A cadence is a natural rhythm or flow of something. A markdown cadence ensures that all remaining inventory is sold through as profitably as possible while making room for the arrival of new merchandise. Many stores are helter-skelter on this concept and as such end up taking too many markdowns and usually the timing is wrong. As a result of no predetermined markdown schedule, retailers often end up waiting until too late in the season to take clearance markdowns and never maximize the true margin potential of the classification. Another symptom of a lack of markdown planning is the “panic” markdown. This type of markdown generally occurs when a retailer becomes worried about a lack of traffic or needs cash and typically overreacts by temporarily marking down the entire store, line or category. No real thought is given to margin outcome or resulting inventory balance. This is truly an example of a ready, fire, aim approach to markdowns.

Banana BreadEven worse than having no markdown strategy is the store that waits until the season is over on seasonal merchandise and simply decides it would be more cost effective to “carryover” the inventory in lieu of marking the merchandise down and moving it out. Although there are examples where this strategy may be acceptable, it is far from an ideal situation on a consistent basis, as it reduces turnover and ties up cash. There are too many variables to be overly specific, so I will only share one general cadence for purposes of example only.

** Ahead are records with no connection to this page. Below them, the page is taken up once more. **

Lemma service_calm c i b : settings_ok c -> calm b -> calm_next (service c i b).
Proof.
  intros Hc (Hb & Hl & Hx & Hph). pose proof Hc as (Hi1 & Hi2 & Hi3 & Hi4 & Hi5).
  destruct b as [h p x]. cbn [hps pins tbx] in *. unfold service. cbn [hps pins tbx]. destruct (st h) eqn:Hs.
  - pose proof (calm_poll c i h (p <| sd_buff_wr := false |> <| io_ack := 0 |> <| tb_ack := false |>) x Hc Hs Hb Hl Hx eq_refl) as H.
    destruct (poll_tb c i _ x) as [h1 x1]. by eexists.
  - calm_wait Hi1 Hs Hph. calm_step Hs. split; [split; cbn; lia|exact (proj2 Hph)].
  - apply (stream_ok calm_next (MkBench h p x) _ _ (io_ack p) (tb_ack p) (proj1 Hph) (conj eq_refl (conj eq_refl (proj2 Hph)))).
    intros h' p' E1 E2 E3 E4 Hor. eexists. split; [reflexivity|]. cbn [hps pins tbx] in *.
    rewrite <- E1 in Hb. rewrite <- E3 in Hl. do 3 (split; [done|]). cbn [hps].
    destruct Hor as [(E5 & Hc' & _ & _ & Hw)|(E5 & _)]; rewrite E5, ?Hs; done.
  - calm_wait Hi1 Hs Hph. calm_step Hs. split; [split; cbn; lia|exact (proj2 Hph)].
  - apply (capture_ok calm_next (MkBench h p x) _ (io_ack p) (tb_ack p) (proj1 Hph) (conj eq_refl (conj eq_refl (proj2 Hph)))).
    + intros h' p' E1 E2 E3 E4 E5 Hc' (_ & _ & Hw). eexists. split; [reflexivity|]. cbn [hps pins tbx] in *.
      rewrite <- E1 in Hb. rewrite <- E3 in Hl. do 3 (split; [done|]). cbn [hps]. by rewrite E4, Hs.
    + cbn [hps pins tbx]. intros Ht3. unfold take_disk_word. cbn [mbind option_bind]. destruct Hph as [[Hw _] Hwr].
      destruct (Z.eqb_spec (wi h + 1) 256) as [E|E]; cbn [wi modify_field];
        rewrite (proj2 (Z.eqb_eq _ _) E) || rewrite (proj2 (Z.eqb_neq _ _) E).
      * calm_step Hs.
      * calm_step Hs. split; [split; cbn; lia|done].
  - destruct (was_write h); calm_step Hs.
  - calm_wait Hi1 Hs Hph. calm_step Hs. split; [split; cbn; lia|exact (proj2 Hph)].
  - apply (capture_ok calm_next (MkBench h p x) _ (io_ack p) (tb_ack p) (proj1 Hph) (conj eq_refl (conj eq_refl (proj2 Hph)))).
    + intros h' p' E1 E2 E3 E4 E5 Hc' (_ & _ & Hw). eexists. split; [reflexivity|]. cbn [hps pins tbx] in *.
      rewrite <- E1 in Hb. rewrite <- E3 in Hl. do 3 (split; [done|]). cbn [hps]. by rewrite E4, Hs.
    + cbn [hps pins tbx]. intros Ht3. unfold take_tb_word. destruct Hph as [[Hw _] Hwr].
      destruct (Z.leb_spec 256 (wi h)); [lia|]. cbn zeta.
      destruct (Z.eqb_spec (wi h + 1) 256) as [E|E]; cbn [wi modify_field];
        rewrite (proj2 (Z.eqb_eq _ _) E) || rewrite (proj2 (Z.eqb_neq _ _) E).
      * destruct (request_no_files (lba h) (<[(Z.to_nat (wi h * 2) + 1)%nat := Z.land (tb_buff_din i) 0xff]>
          (<[Z.to_nat (wi h * 2) := u8 (Z.shiftr (tb_buff_din i) 8)]> (tbblk h))) x Hx) as (x' & Er & Hx').
        cbn [lba tbblk modify_field]. rewrite Er. cbn [mbind option_bind].
        calm_step Hs. by rewrite !length_insert.
      * cbn [mbind option_bind]. calm_step Hs; [by rewrite !length_insert|]. split; [split; cbn; lia|done].
  - calm_wait Hl Hs Hph. calm_step Hs. split; [split; cbn; lia|exact (proj2 Hph)].
  - destruct ((Z.land (t h) 1 =? 0) && (256 <=? wi h)) eqn:Hub.
    { apply andb_prop in Hub as [_ Hub]. apply Z.leb_le in Hub. destruct Hph as [[Hw _] _]. lia. }
    apply (stream_ok calm_next (MkBench h p x) _ _ (io_ack p) (tb_ack p) (proj1 Hph) (conj eq_refl (conj eq_refl (proj2 Hph)))).
    intros h' p' E1 E2 E3 E4 Hor. eexists. split; [reflexivity|]. cbn [hps pins tbx] in *.
    rewrite <- E1 in Hb. rewrite <- E3 in Hl. do 3 (split; [done|]). cbn [hps].
    destruct Hor as [(E5 & Hc' & _ & _ & Hw)|(E5 & _)]; rewrite E5, ?Hs; done.
  - unfold negb. destruct (_ =? 0); calm_step Hs.
  - calm_wait Hi5 Hs Hph. calm_step Hs.
  - calm_wait Hi3 Hs Hph. destruct (tb_rd i); cbn [negb]; calm_step Hs; [apply fill_length|split; [lia|exact (proj2 Hph)]].
  - calm_wait Hi4 Hs Hph. destruct (tb_wr i); cbn [negb]; [|calm_step Hs].
    destruct (negb _); calm_step Hs; (split; [lia|exact (proj2 Hph)]).
Qed.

• In-season markdowns. Taken after merchandise has been offered for sale for a predetermined time with limited activity. 20% off in-season might be sufficient to accelerate sales and prevent greater markdowns if not acted upon until late in the season.

• First clearance reduction might be one third off. Sales will spike after the markdown is first taken and then plateau or fall off until further reductions are made.

• The next markdown in the sequence might be 40 percent or 50 percent off depending on the merchandise and how aggressive the merchant is. The time to take this reduction is maybe 10 days to two weeks after the initial clearance markdown is taken. Sales will again spike and then level off signally the time for round three, the final clearance.

• The final clearance can be easily identified when you see ads that say 75% off or “take 20% off the previous markdown” or “values to $150, now $49.90 saving up to $100” or BOGO (buy one, get one). In some cases, the final markdowns are now transferred to a markdown room or area within the store where even greater reductions will be taken until all the items are sold (red dot, blue dot, green dot, etc). Stores that manage this sequence effectively will actually buy off-price specifically for this area as they may have customers that frequent the sale area.

The example above is generic and will vary from retailer to retailer and by type of merchandise. All retailers should develop a thorough understanding of the lifecycle of merchandise and consistently practice active markdown management. Those that choose not to may end up with … banana bread.